→ Your objective
All lines from the one with "intros Hw He" to the end of the data: return those exactly, and only those.

____ Exercise inputs

(* ===== verification/GoFlag.v ===== *)
(** * [flag] and the integers of [strconv] with any base

    A [FlagSet] that continues on errors: the flags a command declares with
    their defaults, and the arguments left after the first that is none. *)

From S2P Require Import Prelude GoLib.

Local Open Scope Z_scope.

(** ** [strconv.ParseInt(s, 0, 64)] *)

Definition lower (z : Z) : Z := Z.lor z 0x20.

(** The value of a digit or letter. *)
Definition digit_of (c : Z) : option Z :=
  if (0x30 <=? c) && (c <=? 0x39) then Some (c - 0x30)
  else if (0x61 <=? lower c) && (lower c <=? 0x7a) then Some (lower c - 0x61 + 10)
  else None.

(** The digits in a base, underscores passed over; [None] on any other byte
    or past 64 bits. *)
Fixpoint base_digits (base acc : Z) (s : list Z) : option Z :=
  match s with
  | [] => Some acc
  | c :: s =>
      if c =? 0x5f then base_digits base acc s
      else
        match digit_of c with
        | Some d =>
            if base <=? d then None
            else let acc := acc * base + d in if 2 ^ 64 <=? acc then None else base_digits base acc s
        | None => None
        end
  end.

(** The last thing seen: nothing, a digit or the prefix, an underscore, or
    something else. *)
Inductive saw := SawNone | SawDigit | SawUnderscore | SawOther.

Fixpoint underscore_loop (hex : bool) (st : saw) (s : list Z) : bool :=
  match s with
  | [] => match st with SawUnderscore => false | _ => true end
  | c :: s =>
      if ((0x30 <=? c) && (c <=? 0x39)) || (hex && (0x61 <=? lower c) && (lower c <=? 0x66)) then underscore_loop hex SawDigit s
      else if c =? 0x5f then match st with SawDigit => underscore_loop hex SawUnderscore s | _ => false end
      else match st with SawUnderscore => false | _ => underscore_loop hex SawOther s end
  end.

(** An underscore stands between digits, or after the prefix. *)
Definition underscoreOK (s : list Z) : bool :=
  let s := match s with c :: s' => if (c =? 0x2d) || (c =? 0x2b) then s' else s | [] => s end in
  match s with
  | 0x30 :: c :: s' =>
      if bool_decide (lower c ∈ [0x62; 0x6f; 0x78]) then underscore_loop (lower c =? 0x78) SawDigit s'
      else underscore_loop false SawNone s
  | _ => underscore_loop false SawNone s
  end.

Definition ParseUint0 (s : list Z) : option Z :=
  let '(base, digits) :=
    match s with
    | 0x30 :: c :: ((_ :: _) as s') =>
        if lower c =? 0x62 then (2, s') else if lower c =? 0x6f then (8, s') else if lower c =? 0x78 then (16, s')
        else (8, c :: s')
    | 0x30 :: s' => (8, s')
    | _ => (10, s)
    end in
  match s with
  | [] => None
  | _ =>
      match base_digits base 0 digits with
      | None => None
      | Some n => if bool_decide (0x5f ∈ digits) && negb (underscoreOK s) then None else Some n
      end
  end.

Definition ParseInt0 (s : string) : option Z :=
  let s := byte.unsigned <$> bytes_of_string s in
  let '(neg, s) := match s with 0x2b :: s' => (false, s') | 0x2d :: s' => (true, s') | _ => (false, s) end in
  match ParseUint0 s with
  | None => None
  | Some un =>
      if negb neg && (2 ^ 63 <=? un) then None
      else if neg && (2 ^ 63 <? un) then None
      else Some (if neg then - un else un)
  end.

Example ParseInt0_examples :
  ParseInt0 "-1" = Some (-1) ∧ ParseInt0 "0x1F" = Some 31 ∧ ParseInt0 "010" = Some 8 ∧ ParseInt0 "1_000" = Some 1000 ∧
  ParseInt0 "1__0" = None ∧ ParseInt0 "_1" = None ∧ ParseInt0 "0x_1" = Some 1 ∧ ParseInt0 "09" = None ∧ ParseInt0 "" = None ∧
  ParseInt0 "0" = Some 0 ∧ ParseInt0 "9223372036854775808" = None ∧ ParseInt0 "-9223372036854775808" = Some (- 2 ^ 63).
Proof. by vm_compute. Qed.

(** [strconv.ParseBool]. *)
Definition ParseBool (s : string) : option bool :=
  if bool_decide (s ∈ ["1"; "t"; "T"; "true"; "TRUE"; "True"]%string) then Some true
  else if bool_decide (s ∈ ["0"; "f"; "F"; "false"; "FALSE"; "False"]%string) then Some false
  else None.

(** ** Flags *)

Inductive flag_value :=
| FString (s : string)
| FInt (z : Z)
| FBool (b : bool).

(** The flags of a set with their present values. *)
Notation flag_set := (list (string * flag_value)).

Definition flag_lookup (fs : flag_set) (name : string) : option flag_value :=
  snd <$> (snd <$> list_find (λ p, p.1 = name) fs).

Definition flag_update (fs : flag_set) (name : string) (v : flag_value) : flag_set :=
  (λ p, if bool_decide (p.1 = name) then (p.1, v) else p) <$> fs.

(** [Value.Set]. *)
Definition flag_Set (old : flag_value) (s : string) : option flag_value :=
  match old with
  | FString _ => Some (FString s)
  | FInt _ => FInt <$> ParseInt0 s
  | FBool _ => FBool <$> ParseBool s
  end.

Inductive flag_err :=
| ErrHelp
| BadFlag.

(** A name and the value after an equals sign that is not its first byte. *)
Definition split_equals (name : bytes) : bytes * option bytes :=
  match name with
  | [] => ([], None)
  | c :: rest =>
      match bytes_index Byte.x3d rest with
      | Some i => (c :: take i rest, Some (drop (S i) rest))
      | None => (name, None)
      end
  end.

(** What an argument is: not a flag, the two dashes that end the flags, bad
    syntax, or a name with what follows it. *)
Inductive flag_word :=
| NotFlag
| Terminator
| BadSyntax
| Named (name : bytes).

Definition dash : Init.Byte.byte := Byte.x2d.

Definition flag_word_of (s : string) : flag_word :=
  match bytes_of_string s with
  | c0 :: c1 :: t =>
      if negb (bool_decide (c0 = dash)) then NotFlag
      else if bool_decide (c1 = dash) && bool_decide (t = []) then Terminator
      else
        let name := if bool_decide (c1 = dash) then t else c1 :: t in
        match name with
        | [] => BadSyntax
        | n0 :: _ => if bool_decide (n0 = dash) || bool_decide (n0 = Byte.x3d) then BadSyntax else Named name
        end
  | _ => NotFlag
  end.

(** A flag that is set, or why it is not. *)
Definition set_flag (fs : flag_set) (name : string) (old : flag_value) (s : string) (rest : list string) :
    result (flag_set * list string * bool) flag_err :=
  match flag_Set old s with
  | Some v => Ok (flag_update fs name v, rest, true)
  | None => Error BadFlag
  end.

(** [parseOne]: the flags, the arguments left, and whether it saw a flag. *)
Definition parseOne (fs : flag_set) (args : list string) : result (flag_set * list string * bool) flag_err :=
  match args with
  | [] => Ok (fs, [], false)
  | s :: rest =>
      match flag_word_of s with
      | NotFlag => Ok (fs, args, false)
      | Terminator => Ok (fs, rest, false)
      | BadSyntax => Error BadFlag
      | Named word =>
          let '(name, value) := split_equals word in
          let name := string_of_bytes name in
          match flag_lookup fs name, value, rest with
          | None, _, _ => if bool_decide (name ∈ ["help"; "h"]%string) then Error ErrHelp else Error BadFlag
          | Some ((FBool _) as old), _, _ => set_flag fs name old (default "true"%string (string_of_bytes <$> value)) rest
          | Some old, Some v, _ => set_flag fs name old (string_of_bytes v) rest
          | Some old, None, v :: rest => set_flag fs name old v rest
          | Some _, None, [] => Error BadFlag
          end
      end
  end.

Fixpoint parse_loop (fuel : nat) (fs : flag_set) (args : list string) : result (flag_set * list string) flag_err :=
  match fuel with
  | O => Ok (fs, args)
  | S fuel =>
      match parseOne fs args with
      | Error e => Error e
      | Ok (fs, args, true) => parse_loop fuel fs args
      | Ok (fs, args, false) => Ok (fs, args)
      end
  end.

(** [FlagSet.Parse]: every round takes an argument at least. *)
Definition flag_Parse (fs : flag_set) (args : list string) : result (flag_set * list string) flag_err :=
  parse_loop (S (length args)) fs args.

Definition flag_string (fs : flag_set) (name : string) : string :=
  match flag_lookup fs name with Some (FString s) => s | _ => EmptyString end.

Definition flag_int (fs : flag_set) (name : string) : Z :=
  match flag_lookup fs name with Some (FInt z) => z | _ => 0 end.

Definition flag_bool (fs : flag_set) (name : string) : bool :=
  match flag_lookup fs name with Some (FBool b) => b | _ => false end.

Lemma parseOne_shorter fs args fs' args' : parseOne fs args = Ok (fs', args', true) → (length args' < length args)%nat.
Proof.
  unfold parseOne, set_flag. destruct args as [|s rest]; [done|]. intros H.
  destruct (flag_word_of s) as [| | |word]; try done. destruct (split_equals word) as [name value].
  repeat (case_match; simplify_eq/=); try lia.
Qed.

(** Once the fuel is more than the arguments it makes no difference. *)
Lemma parse_loop_fuel fuel fuel' fs args :
  (length args < fuel)%nat → (length args < fuel')%nat → parse_loop fuel fs args = parse_loop fuel' fs args.
Proof.
  revert fuel' fs args. induction fuel as [|fuel IH]; intros [|fuel'] fs args H1 H2; try lia. cbn.
  destruct (parseOne fs args) as [[[fs1 args1] []]|] eqn:E; try done.
  apply parseOne_shorter in E. apply IH; lia.
Qed.

(** A flag that the set declares is set from the next argument, and only it. *)
Lemma parse_named fs s name v rest old v' :
  flag_word_of s = Named (bytes_of_string name) → bytes_index Byte.x3d (drop 1 (bytes_of_string name)) = None →
  flag_lookup fs name = Some old → (∀ b, old ≠ FBool b) → flag_Set old v = Some v' →
  flag_Parse fs (s :: v :: rest) = flag_Parse (flag_update fs name v') rest.
Proof.
  intros Hw He Hl Hb Hs. unfold flag_Parse at 1.
  change (parse_loop (S (length (s :: v :: rest))) fs (s :: v :: rest)) with
    (match parseOne fs (s :: v :: rest) with
     | Error e => Error e
     | Ok (fs, args, true) => parse_loop (length (s :: v :: rest)) fs args
     | Ok (fs, args, false) => Ok (fs, args)
     end).
  assert (parseOne fs (s :: v :: rest) = Ok (flag_update fs name v', rest, true)) as ->.
  { unfold parseOne. rewrite Hw. assert (split_equals (bytes_of_string name) = (bytes_of_string name, None)) as ->.
    { unfold split_equals. destruct (bytes_of_string name) as [|c t]; [done|]. cbn in He. rewrite drop_0 in He. by rewrite He. }
    rewrite string_of_bytes_of_string, Hl. unfold set_flag. destruct old as [s0|z|b]; [by rewrite Hs|by rewrite Hs|by destruct (Hb b)]. }
  apply parse_loop_fuel; cbn; lia.
Qed.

________

→ Result below
  intros Hw He Hl Hb Hs. unfold flag_Parse at 1.
  change (parse_loop (S (length (s :: v :: rest))) fs (s :: v :: rest)) with
    (match parseOne fs (s :: v :: rest) with
     | Error e => Error e
     | Ok (fs, args, true) => parse_loop (length (s :: v :: rest)) fs args
     | Ok (fs, args, false) => Ok (fs, args)
     end).
  assert (parseOne fs (s :: v :: rest) = Ok (flag_update fs name v', rest, true)) as ->.
  { unfold parseOne. rewrite Hw. assert (split_equals (bytes_of_string name) = (bytes_of_string name, None)) as ->.
    { unfold split_equals. destruct (bytes_of_string name) as [|c t]; [done|]. cbn in He. rewrite drop_0 in He. by rewrite He. }
    rewrite string_of_bytes_of_string, Hl. unfold set_flag. destruct old as [s0|z|b]; [by rewrite Hs|by rewrite Hs|by destruct (Hb b)]. }
  apply parse_loop_fuel; cbn; lia.
Qed.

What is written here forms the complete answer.